The task: Lines to return, exactly: from the line with "PBool (b : bool)" to the line with "Inductive log_level : Type" in the entries below, both included.

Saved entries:
(** A text of several lines whose last line is unfinished. *)
Lemma coalesced_lines_unfinished (line_head : string) (lines : list string) :
  Forall nl_free lines ->
  List.last lines EmptyString <> EmptyString ->
  coalesced_text line_head (join NL lines) = join (NL ++ line_head) lines.
Proof.
  induction 1 as [|l ls Hl Hls IH]; [reflexivity|]. intro Hlast.
  destruct ls as [|l2 ls'].
  - apply coalesced_nl_free. exact Hl.
  - change (join NL (l :: l2 :: ls')) with (l ++ NL ++ join NL (l2 :: ls')).
    change (join (NL ++ line_head) (l :: l2 :: ls'))
      with (l ++ (NL ++ line_head) ++ join (NL ++ line_head) (l2 :: ls')).
    change (List.last (l :: l2 :: ls') EmptyString)
      with (List.last (l2 :: ls') EmptyString) in Hlast.
    rewrite !append_assoc.
    rewrite coalesced_embedded_nl.
    + rewrite (IH Hlast). reflexivity.
    + exact Hl.
    + intro H. rewrite H in IH. specialize (IH Hlast).
      cbn in IH. clear - IH Hlast.
      destruct ls' as [|l3 ls''].
      * cbn in IH, Hlast. congruence.
      * change (join (NL ++ line_head) (l2 :: l3 :: ls''))
          with (l2 ++ (NL ++ line_head)
                  ++ join (NL ++ line_head) (l3 :: ls'')) in IH.
        symmetry in IH. apply append_eq_nil in IH.
        destruct IH as [_ IH]. discriminate.
Qed.
(** * The base auth manager of Airflow, embedded and verified

    Shallow embedding of [airflow/auth/managers/base_auth_manager.py]:
    the abstract class [BaseAuthManager] becomes a type class whose
    fields are the abstract methods; the methods with a body become
    definitions in a small state-and-exception monad.  The state records
    every call made to an abstract authorization predicate and every
    record sent to the logger, so that statements such as "no per-id
    check is performed" or "the error is logged first" can be stated. *)

From stdpp Require Import gmap strings list.
From Stdlib Require Import ZArith.

Open Scope string_scope.
Open Scope list_scope.

(** ** Data model *)

(** [ResourceMethod = Literal["GET", "POST", "PUT", "DELETE", "MENU"]]. *)
Inductive ResourceMethod : Type := GET | POST | PUT | DELETE | MENU.

#[global] Instance ResourceMethod_eq_dec : EqDecision ResourceMethod.
Proof. solve_decision. Defined.

(** [DagDetails(id=dag_id)], as built in [filter_permitted_dag_ids]. *)
Record DagDetails : Type := mkDagDetails { id : string }.

(** Values of a serialized user: [dict[str, Any]] restricted to the
    primitive values a token can carry. *)
Inductive prim : Type :=
| PStr (s : string)
| PInt (z : Z)
| PBool (b : bool)
| PNone.

Abbreviation payload := (gmap string prim).

(** Python exceptions: [AirflowException] is the one this class raises;
    [OtherException] stands for whatever a collaborator (the database
    session, the configuration) raises, by class name and message. *)
Inductive exn : Type :=
| AirflowException (message : string)
| OtherException (cls message : string).

(** Logging levels of [self.log]. *)
Inductive log_level : Type := LOG_DEBUG | LOG_INFO | LOG_WARNING | LOG_ERROR.

Record log_record : Type := mkLog { lvl : log_level; msg : string }.

(** ** The abstract interface

    The [@abstractmethod]s of [BaseAuthManager], with [BaseUser]'s
    [get_id] and [get_name] and the truth value [user_bool] of a user
    object ([bool(user)]: true unless the user class defines [__bool__]
    or [__len__] otherwise).  The resource-detail types other than
    [DagDetails] are opaque to the base class and are left abstract.
    An authorization predicate receives [user = None] when the caller
    gives no user: the backend then uses the user in session. *)
Class BaseAuthManager : Type := {
  T : Type;
  get_id : T -> string;
  get_name : T -> string;
  user_bool : T -> bool;
  ConnectionDetails : Type;
  DagAccessEntity : Type;
  PoolDetails : Type;
  VariableDetails : Type;
  get_user : option T;
  deserialize_user : payload -> T;
  serialize_user : T -> payload;
  is_authorized_connection :
    ResourceMethod -> option ConnectionDetails -> option T -> bool;
  is_authorized_dag :
    ResourceMethod -> option DagAccessEntity -> option DagDetails ->
    option T -> bool;
  is_authorized_pool :
    ResourceMethod -> option PoolDetails -> option T -> bool;
  is_authorized_variable :
    ResourceMethod -> option VariableDetails -> option T -> bool;
}.

(** Modelled from the spec: the request dictionaries of
    [airflow.auth.managers.models.batch_apis], which the module only
    imports for type checking.  A request is the tuple (method, optional
    resource details, optional access entity for a Dag, optional
    identity override); [request["method"]] reads [method] and
    [request.get(k)] reads an optional field. *)
Record IsAuthorizedConnectionRequest `{BaseAuthManager} : Type :=
  mkConnectionRequest {
    conn_method : ResourceMethod;
    conn_details : option ConnectionDetails;
    conn_user : option T }.

Record IsAuthorizedDagRequest `{BaseAuthManager} : Type :=
  mkDagRequest {
    dag_method : ResourceMethod;
    dag_access_entity : option DagAccessEntity;
    dag_details : option DagDetails;
    dag_user : option T }.

Record IsAuthorizedPoolRequest `{BaseAuthManager} : Type :=
  mkPoolRequest {
    pool_method : ResourceMethod;
    pool_details : option PoolDetails;
    pool_user : option T }.

Record IsAuthorizedVariableRequest `{BaseAuthManager} : Type :=
  mkVariableRequest {
    var_method : ResourceMethod;
    var_details : option VariableDetails;
    var_user : option T }.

Task response:
| PBool (b : bool)
| PNone.

Abbreviation payload := (gmap string prim).

(** Python exceptions: [AirflowException] is the one this class raises;
    [OtherException] stands for whatever a collaborator (the database
    session, the configuration) raises, by class name and message. *)
Inductive exn : Type :=
| AirflowException (message : string)
| OtherException (cls message : string).

(** Logging levels of [self.log]. *)
Inductive log_level : Type := LOG_DEBUG | LOG_INFO | LOG_WARNING | LOG_ERROR.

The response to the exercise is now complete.